The assumption that fat is unhealthy is therefore erroneous, as is the assumption that we consume too much of it. As a case in point, palm oil is a healthy source of lipids and vitamins, and is also free of trans fats. Yet, it has suffered a smear campaign over the last few years. As with many ‘low-fat’ products, we have found ‘palm oil-free’ products on shelves.

Fat in general, and palm oil in particular, is not – and never was – the culprit it was made out to be. Palm oil has a balanced composition that makes it one of the healthier options among oils and fats. Studies published over the last 10 years show precisely that we should not worry about palm oil, as it can be part of a balanced diet.

Sugar is not as easy to defend. Fructose – one of the dozens of forms of sugar – has always been present in fruit; but other kinds of sugar added to just about every food product have no particular metabolic benefit.

Over-consumed, sugar does more harm than good. It promotes obesity and is responsible for diabetes, two epidemics that are among the leading causes of mortality.

Guiding consumer choices

Let me be straightforward: you should cut added sugars in order to reduce the amount consumed. But sugar is often hidden in food products; and since it has so many different names, it is difficult to identify. Low-fat products in particular, are riddled with hidden sugars.

We should move away from the low-fat dogma, and governments and regulators should absolutely support that shift. We should be looking to restore food habits we once had, where fat was considered healthy and sugar was not so frequently found in food. Those in charge of publishing dietary guidelines should recognise the scientific evidence supporting fat over sugar and take immediate action.

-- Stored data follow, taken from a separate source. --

(* ===== verification/StrMph.v ===== *)
(** * The perfect-hash group of domain matchers

    Models [common/geodata/strmatcher/matchergroup_mph.go] (a minimal perfect hash table for
    full and domain patterns, built by hash, displace and compress) and the matchers that
    combine it with the Aho-Corasick automaton, [valuematcher_mph.go] and
    [indexmatcher_mph.go]. The hash function of the Go runtime is a parameter, about which
    nothing is assumed: the search for seeds is proved to end exactly when every bucket has
    one that fits among the slots left to it. *)

From S2P Require Import Prelude StrMatcher StrAutomaton.
#[local] Open Scope Z_scope.

Definition PrimeRK : Z := 16777619.

(** One step of the rolling hash, and the hash of a string from a suffix hash. *)
Definition roll (hash : Z) (c : byte) : Z := u32 (u32 (hash * PrimeRK) + byte_to_Z c).
Definition RollingHash (hash : Z) (input : str) : Z := foldl roll hash (reverse input).

(** [nextPow2]: the bit operations are on [uint]. *)
Definition LeadingZeros (v : Z) : Z := 64 - (Z.log2 v + 1).
Definition nextPow2 (v : Z) : Z :=
  if decide (v ≤ 1) then 1
  else u64 (Z.shiftr (2 ^ 64 - 1) (LeadingZeros v) + 1).

Record mphRuleInfo := mkInfo { rollingHash : Z; i_full : list Z; i_domain : list Z }.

A healthy balance of fats should always be a key component of the diet. Palm oil is a prime example of this – it is good and healthy; and its balanced composition of saturated and unsaturated fat makes it also ideal for cooking.

Furthermore, it is very difficult to over-consume fat, as it is very satiating. Consuming fat in a low-carbohydrate diet also makes it easier for the body to access fat for energy.

Consumers are able to decide what they eat. However, they should be guided by the best available science. Moving away from added sugars and other carbohydrates, while adding more natural fats like palm oil, will rapidly improve health. It is time that regulators recognise, and endorse, this fact.